Definition chief_initializeGrpc (agent_type : string) (level : Z) : HM unit :=
  initialize net agent_startHeartbeat agent_type level ["strategic_orchestration"] 1.

Definition queryComponentLeadAgent : HM string :=
  l ← gets nd_link;
  if negb (registry_client_ l) then mret "" else
  try_catch
    (ids ← ask (on_query net) (call_query {| aq_agent_type := "ComponentLeadAgent"; aq_level := Some 1%Z;
                                             aq_require_healthy := false; aq_only_alive := true |});
     mret (default "" (head ids)))
    (fun e => modify (log_error ("Failed to query ComponentLeadAgent: " +:+ std_what e)) ;; mret "").

Definition goal_spec (id component_agent_id user_goal session_id now : string) : TaskSpec :=
  let fresh := fresh_spec net in
  {| api_version := "v1"; spec_kind := "HierarchicalTask";
     metadata := {| md_name := "user-goal"; md_task_id := "chief-" +:+ session_id;
                    md_parent_task_id := md_parent_task_id (metadata fresh); md_session_id := Some session_id;
                    md_created_at := Some now; md_deadline := Some "25m" |};
     routing := {| ro_origin_node := id; ro_target_level := 1; ro_target_agent_type := "ComponentLeadAgent";
                   ro_target_agent_id := component_agent_id |};
     hierarchy := {| level0_goal := Some user_goal; level1_directive := Some user_goal;
                     level2_module := level2_module (hierarchy fresh); level3_task := level3_task (hierarchy fresh) |};
     action := {| ac_type := "DECOMPOSE"; ac_priority := "NORMAL" |};
     payload_command := payload_command fresh;
     aggregation := {| ag_strategy := "WAIT_ALL"; ag_timeout := "25m" |}; spec_status := spec_status fresh |}.
(* ===== verification/GrpcTheorems.v ===== *)
(** * GrpcTheorems: properties of the distributed agents

    About [GrpcAgents]: what the leads submit and to whom, what comes of the polls under every
    interleaving, what the chief submits and what a task agent reports, and the life of the
    heartbeat threads.  The YAML parser and the services are not in the repository: nothing is
    assumed of them but the answer at hand. *)

From S2P Require Import Prelude Effects Text AgentMessages Commands Runtime GrpcAgents.

(** ** Delegation *)

Section delegation.
Context {St : Type} `{!EqDecision St} (net : Network) (tier : YamlTier St).
Abbreviation LeadNode := (Node (LeadSelf St)).
Implicit Types n : LeadNode.

(** The [i]-th subtask goes to the agents in turn. *)
Definition agent_for (agents : list string) (i : nat) : string := agents !!! (i mod length agents).
Definition child_of (spec : TaskSpec) (agents : list string) (task : nat * string) : TaskSpec :=
  yt_child tier (fresh_spec net) spec (agent_for agents task.1) task.1 task.2.
Definition deadline_of (spec : TaskSpec) : Z :=
  default DEFAULT_TASK_TIMEOUT_MS (parseDuration net (default "25m" (md_deadline (metadata spec)))).
Definition submission (spec : TaskSpec) (agents : list string) (parent : string) (task : nat * string) : NetCall :=
  call_submit_task (generateTaskSpec net (child_of spec agents task))
    (default "" (md_session_id (metadata spec))) (deadline_of spec) parent.
Definition children_query : NetCall :=
  call_query {| aq_agent_type := yt_child_type tier; aq_level := None; aq_require_healthy := true;
                aq_only_alive := false |}.

(** The thread started for a submission that was accepted. *)
Definition poller_for (spec : TaskSpec) (client : nat) (r : result string) : list (Poller St) :=
  match r with
  | inr id => [{| po_client := client; po_task := id; po_deadline := deadline_of spec; po_pc := polling |}]
  | inl _ => []
  end.

Lemma agent_for_lookup agents i : agents <> [] -> agents !! (i mod length agents) = Some (agent_for agents i).
Proof.
  intros Hne. unfold agent_for. apply list_lookup_lookup_total_lt, Nat.mod_upper_bound.
  by destruct agents.
Qed.

Lemma run_submit_child spec task n agents client :
  ls_available (nd_self n) = agents -> agents <> [] -> coordinator_client_ (nd_link n) = Some client ->
  let h := nd_calls n ++ [submission spec agents (current_task_id_ (nd_self n)) task] in
  exists n', submit_child net tier spec task n = (n', inr tt) /\
    nd_link n' = nd_link n /\ nd_calls n' = h /\
    ls_available (nd_self n') = agents /\ current_task_id_ (nd_self n') = current_task_id_ (nd_self n) /\
    ls_coord (nd_self n') = match on_submit net h with
                            | inr _ => trackPendingSubordinate (md_task_id (metadata (child_of spec agents task)))
                                         (agent_for agents task.1) (ls_coord (nd_self n))
                            | inl _ => ls_coord (nd_self n)
                            end /\
    ls_pollers (nd_self n') = ls_pollers (nd_self n) ++ poller_for spec client (on_submit net h).
Proof.
  intros Ha Hne Hc h. unfold submit_child. mstep. rewrite Ha, agent_for_lookup by done. mstep. rewrite Hc.
  unfold try_catch, ask. mstep. fold (child_of spec agents task). fold (deadline_of spec).
  fold (submission spec agents (current_task_id_ (nd_self n)) task). fold h.
  destruct (on_submit net h) as [e|id] eqn:E; unfold upd_coordination, setPollers, upd_self; mstep;
    eexists; (split; [reflexivity|]); simpl; rewrite ?app_nil_r; done.
Qed.

(** The calls before and in the loop, up to the [k]-th submission. *)
Fixpoint loop_pollers (spec : TaskSpec) (client : nat) (agents : list string) (parent : string)
    (h : list NetCall) (tasks : list (nat * string)) : list (Poller St) :=
  match tasks with
  | [] => []
  | t :: tasks =>
      let h := h ++ [submission spec agents parent t] in
      poller_for spec client (on_submit net h) ++ loop_pollers spec client agents parent h tasks
  end.
Fixpoint loop_coord (spec : TaskSpec) (agents : list string) (parent : string) (h : list NetCall)
    (tasks : list (nat * string)) (k : CoordinationState St) : CoordinationState St :=
  match tasks with
  | [] => k
  | t :: tasks =>
      let h := h ++ [submission spec agents parent t] in
      loop_coord spec agents parent h tasks
        match on_submit net h with
        | inr _ => trackPendingSubordinate (md_task_id (metadata (child_of spec agents t))) (agent_for agents t.1) k
        | inl _ => k
        end
  end.

Lemma run_submit_loop spec agents client tasks n :
  ls_available (nd_self n) = agents -> agents <> [] -> coordinator_client_ (nd_link n) = Some client ->
  let parent := current_task_id_ (nd_self n) in
  exists n', for_each tasks (submit_child net tier spec) n = (n', inr tt) /\
    nd_link n' = nd_link n /\ nd_calls n' = nd_calls n ++ map (submission spec agents parent) tasks /\
    ls_coord (nd_self n') = loop_coord spec agents parent (nd_calls n) tasks (ls_coord (nd_self n)) /\
    ls_pollers (nd_self n') = ls_pollers (nd_self n) ++ loop_pollers spec client agents parent (nd_calls n) tasks.
Proof.
  intros Ha Hne Hc parent. revert n Ha Hc parent. induction tasks as [|t tasks IH]; intros n Ha Hc parent.
  - exists n. simpl. by rewrite !app_nil_r.
  - destruct (run_submit_child spec t n agents client Ha Hne Hc) as (n1 & E1 & Hl & Hcalls & Ha1 & Hp & Hk & Hps).
    destruct (IH n1) as (n' & E & Hl' & Hcalls' & Hk' & Hps'); [done|by rewrite Hl|].
    exists n'. simpl. rewrite (run_bind_inr _ _ _ _ _ E1), E. split; [done|]. split; [by rewrite Hl'|].
    subst parent. rewrite Hcalls', Hk', Hps', Hcalls, Hk, Hps, Hp. by rewrite <- !app_assoc.
Qed.

(** The loop only adds to the subordinates tracked. *)
Definition same_counts (k k' : CoordinationState St) : Prop :=
  current_state_ k' = current_state_ k /\ expected_results_ k' = expected_results_ k /\
  received_results_ k' = received_results_ k /\ failed_results_ k' = failed_results_ k /\
  results_ k' = results_ k.

Lemma loop_coord_counts spec agents parent h tasks k : same_counts k (loop_coord spec agents parent h tasks k).
Proof.
  revert h k. induction tasks as [|t tasks IH]; intros h k; [done|]. simpl.
  destruct (IH (h ++ [submission spec agents parent t])
    match on_submit net (h ++ [submission spec agents parent t]) with
    | inr _ => trackPendingSubordinate (md_task_id (metadata (child_of spec agents t))) (agent_for agents t.1) k
    | inl _ => k
    end) as (H1 & H2 & H3 & H4 & H5).
  repeat split; etrans; try eassumption; by destruct (on_submit net _).
Qed.

(** What makes a tier's children tell-apart and addressed. *)
Class YamlTierLaws : Prop := {
  child_id_inj fresh spec a a' i j t t' :
    md_task_id (metadata (yt_child tier fresh spec a i t)) = md_task_id (metadata (yt_child tier fresh spec a' j t')) ->
    i = j;
  child_parent fresh spec a i t :
    md_parent_task_id (metadata (yt_child tier fresh spec a i t)) = Some (md_task_id (metadata spec));
  child_session fresh spec a i t :
    md_session_id (metadata (yt_child tier fresh spec a i t)) = md_session_id (metadata spec);
  child_agent fresh spec a i t : ro_target_agent_id (routing (yt_child tier fresh spec a i t)) = a;
}.

Context `{!YamlTierLaws}.

Lemma loop_coord_frame spec agents parent h tasks k id :
  (forall t, t ∈ tasks -> md_task_id (metadata (child_of spec agents t)) <> id) ->
  pending_subordinates_ (loop_coord spec agents parent h tasks k) !! id = pending_subordinates_ k !! id.
Proof.
  revert h k. induction tasks as [|t tasks IH]; intros h k Hid; [done|]. simpl. rewrite IH by set_solver.
  destruct (on_submit net _); [done|]. simpl. apply lookup_insert_ne, Hid. set_solver.
Qed.
Definition failed_thread (payload : string) : prog unit :=
  catching (fun _ => mret tt)
    (msg ← local (jparse payload);
     task_id ← local (value_str "task_id" "" msg);
     if str_empty task_id then mret tt else
     task_opt ← atom (get_hmas_task gh_ task_id);
     match task_opt with
     | None => mret tt
     | Some task =>
         task ← atom (failed_walk task);
         atom (update_hmas_task gh_ task) ;;
         atom (publish_task_state nats_ task) ;;
         error ← local (value_json "error" (JObj []) msg);
         atom (nats_log nats_ "hi.logs.agamemnon.task_failed" "warn" ("Task failed: " +:+ task_id)
           (jobj [("task_id", JStr task_id); ("error", error)]))
     end).

(** ** Handlers that create tasks *)

Definition submit_thread (brief : TaskBrief) : prog string :=
  id ← (if str_empty (b_id brief) then atom generate_uuid else mret (b_id brief));
  let brief := {| b_id := id; b_title := b_title brief; b_description := b_description brief;
                  b_repos := b_repos brief; b_modules := b_modules brief;
                  b_impls := b_impls brief |} in
  atom (create_task_brief gh_ brief) ;;
  tasks ← atom (decompose brief);
  each tasks (fun t => atom (create_hmas_task gh_ t)) ;;
  match tasks with
  | [] => mret tt
  | t0 :: _ =>
      root_opt ← atom (get_hmas_task gh_ (t_id t0));
      match root_opt with
      | None => mret tt
      | Some root =>
          r ← atom (try_transition root Submit);
          r ← atom (try_transition r.1 Delegate);
          let root := r.1 in
          atom (update_hmas_task gh_ root) ;;
          atom (publish_task_state nats_ root) ;;
          payload ← local (set_key "brief_id" (JStr id) (hmas_task_to_json root));
          dispatch_thread root payload ;;
          atom (nats_log nats_ "hi.logs.agamemnon.brief_submitted" "info" ("Brief submitted: " +:+ id)
            (jobj [("brief_id", JStr id); ("root_task_id", JStr (t_id root));
                   ("task_count", JInt (Z.of_nat (length tasks)))]))
      end
  end ;;
  mret id.

Definition epic_thread (payload : string) : prog string :=
  catching (fun _ => mret "")
    (msg ← local (jparse payload);
     epic ← local (value_json "epic" (JObj []) msg);
     repo ← local (value_str "repo" "" epic);
     key ← local (value_str "key" "" epic);
     issue ← local (value_int "issue" 0 epic);
     if str_empty repo || str_empty key || (issue =? 0)%Z then mret "" else
     brief_id ← atom generate_uuid;
     let brief := {| b_id := brief_id; b_title := "[epic] " +:+ key;
                     b_description := "Decompose epic " +:+ repo +:+ "#" +:+ to_string issue;
                     b_repos := []; b_modules := ∅; b_impls := ∅ |} in
     atom (create_task_brief gh_ brief) ;;
     root_id ← atom generate_uuid;
     now ← atom now_iso8601;
     let root := new_task root_id brief_id "" L0_ChiefArchitect repo "" (b_title brief)
                   (b_description brief) issue now in
     atom (create_hmas_task gh_ root) ;;
     r ← atom (try_transition root Submit);
     let root := r.1 in
     atom (update_hmas_task gh_ root) ;;
     atom (publish_task_state nats_ root) ;;
     dispatch ← local (set_key "task_id" (JStr (t_id root)) (hmas_task_to_json root));
     team_id ← local (value_str "team_id" "mesh" msg);
     dispatch ← local (set_key "team_id" (JStr team_id) dispatch);
     dispatch ← local (set_key "epic" epic dispatch);
     dispatch ← local (set_key "brief_id" (JStr brief_id) dispatch);
     dispatch_thread root dispatch ;;
     atom (nats_log nats_ "hi.logs.agamemnon.epic_registered" "info" ("Epic registered: " +:+ key)
       (jobj [("brief_id", JStr brief_id); ("root_task_id", JStr (t_id root));
              ("repo", JStr repo); ("issue", JInt issue)])) ;;
     mret brief_id).

Fixpoint split_loop_thread (ts prev_id : string) (original : HmasTask) (created : list string)
    (subtasks : list json) {struct subtasks} : prog (json + HmasTask * list string) :=
  match subtasks with
  | [] => mret (inr (original, created))
  | sub :: subtasks =>
      let err := split_error "each subtask needs a non-empty 'title'" in
      if negb (is_object sub) then mret (inl err) else
      title ← local (value_str "title" "" sub);
      if str_empty title then mret (inl err) else
      id ← atom generate_uuid;
      issue ← local (value_int "issue" 0 sub);
      description ← local (subtask_description sub);
      let child := new_task id (t_brief_id original) (t_parent_task_id original)
        (t_layer original) (t_repo original) (t_module original) title description issue ts in
      let child := set_edges
        ([t_id original] ++ (if str_empty prev_id then [] else [prev_id]) ++ subtask_blockers sub)
        [] child in
      atom (create_hmas_task gh_ child) ;;
      split_loop_thread ts id (push_child id original) (created ++ [id]) subtasks
  end.

Definition split_thread (task_id : string) (subtasks : json) : prog json :=
  task_opt ← atom (get_hmas_task gh_ task_id);
  match task_opt with
  | None => mret (split_error "task not found")
  | Some original =>
      if negb (is_array subtasks) || jempty subtasks then
        mret (split_error "subtasks must be a non-empty array")
      else
        ts ← atom now_iso8601;
        r ← split_loop_thread ts "" original [] (elements_of subtasks);
        match r with
        | inl err => mret err
        | inr (original, created) =>
            atom (update_hmas_task gh_ original) ;;
            let reply := jobj [("task_id", JStr task_id); ("created", strings_to_json created)] in
            atom (nats_log nats_ "hi.logs.agamemnon.task_split" "info" ("Task split: " +:+ task_id) reply) ;;
            mret reply
        end
  end.

(** ** What the threads of the server are asked *)

Inductive Request :=
| RCompletion (payload : string)
| RStarted (payload : string)
| RFailed (payload : string)
| RDelegate (task_id : string)
| REscalate (task_id reason : string)
| RSubmit (brief : TaskBrief)
| REpic (payload : string)
| RSplit (task_id : string) (subtasks : json).

Definition thread (r : Request) : prog unit :=
  match r with
  | RCompletion p => completion_thread p
  | RStarted p => started_thread p
  | RFailed p => failed_thread p
  | RDelegate id => delegate_thread id ;; mret tt
  | REscalate id why => escalate_thread id why ;; mret tt
  | RSubmit b => submit_thread b ;; mret tt
  | REpic p => epic_thread p ;; mret tt
  | RSplit id subs => split_thread id subs ;; mret tt
  end.

(** The same request served by the handler of Orchestrator.v. *)
Definition serve (r : Request) : M W unit :=
  match r with
  | RCompletion p => on_myrmidon_completion gh_ nats_ p
  | RStarted p => on_myrmidon_started gh_ nats_ p
  | RFailed p => on_myrmidon_failed gh_ nats_ p
  | RDelegate id => delegate gh_ nats_ id ;; mret tt
  | REscalate id why => escalate gh_ nats_ id why ;; mret tt
  | RSubmit b => submit gh_ nats_ b ;; mret tt
  | REpic p => on_epic_registered gh_ nats_ p ;; mret tt
  | RSplit id subs => split_task gh_ nats_ id subs ;; mret tt
  end.

(** Requests that only move existing tasks, and those among them that release children. *)
Definition moves_tasks (r : Request) : bool :=
  match r with RSubmit _ | REpic _ | RSplit _ _ => false | _ => true end.
Definition releases_tasks (r : Request) : bool :=
  match r with RCompletion _ | RDelegate _ | REscalate _ _ => true | _ => false end.
End handlers.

- - -

Exercise prompt.
Could you repeat exactly the lines above from the line with "(subtasks : json)." up to and including the line with "on_myrmidon_started gh_ nats_ p", and only those?

Answer section.
| RSplit (task_id : string) (subtasks : json).

Definition thread (r : Request) : prog unit :=
  match r with
  | RCompletion p => completion_thread p
  | RStarted p => started_thread p
  | RFailed p => failed_thread p
  | RDelegate id => delegate_thread id ;; mret tt
  | REscalate id why => escalate_thread id why ;; mret tt
  | RSubmit b => submit_thread b ;; mret tt
  | REpic p => epic_thread p ;; mret tt
  | RSplit id subs => split_thread id subs ;; mret tt
  end.

(** The same request served by the handler of Orchestrator.v. *)
Definition serve (r : Request) : M W unit :=
  match r with
  | RCompletion p => on_myrmidon_completion gh_ nats_ p
  | RStarted p => on_myrmidon_started gh_ nats_ p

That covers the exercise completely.